We developed our technology to overcome these challenges. By layering the microtissues into a microarray format, replicating multiwell plates, it is possible to image tissue without resolution or light scatter issues. Very thin sections are cut through all the spheroids, which facilitates standard staining technologies and standard confocal microscopy. It’s also more practical from a data-crunching point of view – the dataset generated from these 96 well plates is somewhat smaller than through optical imaging in 3D.
In the paper we’ve just published (1), we test a variety of drugs against glioblastoma using the model – an approach that resulted from our discussions with Thomas. We focused on glioblastoma because of the lack of any real progress in terms of treatment. We showed that we were able to produce a mini-brain model containing neuronal cells and other brain components – glial cells, astrocytes, oligodendrocytes, together with a glioblastoma tumor. Such a model gives us a great opportunity to assess the impact of drugs on both cancerous and normal tissue. In my opinion, being able to generate a pre-clinical model for this purpose is a real breakthrough.

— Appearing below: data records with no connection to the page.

(** *** Their order

    [Z] sorts after the point of a fraction: a whole second comes after every
    fraction of it. *)

Definition z_key (t : Z) : Z :=
  t / 1000000 * 1000001 + (if t mod 1000000 =? 0 then 1000000 else t mod 1000000).

Definition second_stamp (d : date_fields) : N :=
  (((((year d * 100 + month d) * 100 + day d) * 100 + hour d) * 100 + minute d) * 100 + second d)%N.

Lemma stamp_seconds d : stamp d = (second_stamp d * 1000000 + microsecond d)%N.
Proof. done. Qed.

Lemma utc_floor t : utc (t / 1000000 * 1000000) =
  {| year := year (utc t); month := month (utc t); day := day (utc t); hour := hour (utc t);
     minute := minute (utc t); second := second (utc t); microsecond := 0; tz_utc := true |}.
Proof.
  unfold utc. unfold day_microseconds.
  assert (t / 1000000 * 1000000 / 86400000000 = t / 86400000000) as -> by lia.
  assert (t / 1000000 * 1000000 mod 86400000000 = t mod 86400000000 / 1000000 * 1000000) as -> by lia.
  set (u := t mod 86400000000). set (n := t / 86400000000 + epoch_days). cbn. f_equal; f_equal; lia.
Qed.
Fixpoint parse_members (value : string → option (json * string)) (n : nat) (s : string)
    : option (list (string * json) * string) :=
  match n with
  | O => None
  | S n =>
      match parse_member value s with
      | None => None
      | Some (k, v, s1) =>
          match skip_ws s1 with
          | String c s2 =>
              if bool_decide (c = "}"%char) then Some ([(k, v)], s2)
              else if bool_decide (c = ","%char) then
                match parse_members value n (skip_ws s2) with
                | Some (l, rest) => Some ((k, v) :: l, rest)
                | None => None
                end
              else None
          | EmptyString => None
          end
      end
  end.

(** [dict(pairs)] *)
Definition dict_of_pairs (l : list (string * json)) : list (string * json) :=
  foldl (λ d kv, dset (fst kv) (snd kv) d) [] l.

Fixpoint parse_value (depth : nat) (s : string) : option (json * string) :=
  match depth with
  | O => None
  | S depth =>
      match s with
      | EmptyString => None
      | String c s1 =>
          if bool_decide (c = dq) then
            match scan_string s1 with Some (t, rest) => Some (JStr t, rest) | None => None end
          else if bool_decide (c = "["%char) then
            match skip_ws s1 with
            | String d s2 =>
                if bool_decide (d = "]"%char) then Some (JList [], s2)
                else match parse_elements (parse_value depth) (String.length s) (skip_ws s1) with
                     | Some (l, rest) => Some (JList l, rest)
                     | None => None
                     end
            | EmptyString => None
            end
          else if bool_decide (c = "{"%char) then
            match skip_ws s1 with
            | String d s2 =>
                if bool_decide (d = "}"%char) then Some (JObj [], s2)
                else match parse_members (parse_value depth) (String.length s) (skip_ws s1) with
                     | Some (l, rest) => Some (JObj (dict_of_pairs l), rest)
                     | None => None
                     end
            | EmptyString => None
            end
          else match parse_literal literals s with
               | Some r => Some r
               | None => parse_number s
               end
      end
  end.

(** A UTF-8 byte order mark is refused. *)
Definition bom : string := utf8 65279.
Definition race (n : nat) : local_event :=
  match n with O => LUp rival (noon 4) 4 | _ => LUp [] (noon 5) 5 end.

Lemma race_benign : local_benign (race <$> seq 0 _MAX_CHAIN_RETRIES) t1.
Proof.
  cbn [_MAX_CHAIN_RETRIES seq fmap list_fmap local_benign race].
  rewrite !app_nil_r. pose proof rival_ok. by split_and!.
Qed.
End LocalDemo.

Lemma append_keeps_local_chains_witness :
  let t' := (append_local_audit (LocalDemo.call (Some "acme") "tool.call") LocalDemo.race LocalDemo.t1).2 in
  verify_local_chain "acme" t' = Ret (true, None) ∧ length (org_rows "acme" t') = 3%nat.
Proof.
  split.
  - exact (append_keeps_local_chains (LocalDemo.call (Some "acme") "tool.call") LocalDemo.race
             LocalDemo.t1 "acme" LocalDemo.t1_ok LocalDemo.race_benign).
  - vm_compute. reflexivity.
Defined.

Lemma append_local_outcome_witness :
  ∃ others r,
    (append_local_audit (LocalDemo.call (Some "acme") "tool.call") LocalDemo.race LocalDemo.t1).2
      = LocalDemo.t1 ++ others ++ [r] ∧ event_type r = "tool.call".
Proof.
  pose proof (append_local_outcome (LocalDemo.call (Some "acme") "tool.call") LocalDemo.race
                LocalDemo.t1 LocalDemo.t1_ok LocalDemo.race_benign) as Ho.
  assert (is_ret (append_local_audit (LocalDemo.call (Some "acme") "tool.call") LocalDemo.race
            LocalDemo.t1).1 = true) as Hret by (vm_compute; reflexivity).
  destruct (append_local_audit _ _ _) as [res t'].
  destruct Ho as [(-> & _)|[(others & r & -> & -> & He & _)|[(? & -> & _)|(? & ? & -> & _)]]];
    try discriminate Hret.
  exists others, r. split; [reflexivity|exact He].
Defined.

There are many human tumor models currently under development, focusing on many different components of tumor biology. Models that focus on the stromal component of tumors and the immune-modulatory component that exists in tumors are particularly important, because such studies are difficult to conduct in animals. It has been tried in orthotypic and syngeneic mouse models, but the reality is that you are, of course, working with a mouse immune system rather than a human’s. With human tumor models, cells can be derived from specific sources (there are very large banks of patient-derived xenograft tumor cells, for example), which opens up the potential of personalized medicine. You could even test different drugs for a given patient’s tumor.
Such models are also relevant to chemical safety assessments – consider the long-term tests for carcinogenicity, neuro-toxicity and developmental-toxicity. These assessments are very expensive and not always useful or relevant because they are conducted in rodent models. Human tissue models like the mini-brain could be used to better assess the risk – or at least the risk relevance.
Admittedly, there is still some way to go. Adopting 3D human tissue models in more conventional drug testing regimes will require significant validation effort. Such work could entail testing the models’ ability to predict the efficacy of a battery of known (clinically-used) drugs. Indeed, we’re working with groups from around the world to validate different disease models, and to develop new disease models. As that work is completed, I think we will see wider use of these approaches – and in a more standardized format.
- S Plummer et al., “A Human iPSC-derived 3D platform using primary brain cancer cells to study drug development and personalized medicine,” Sci Rep, Published online. (2019) PMID: 30723234.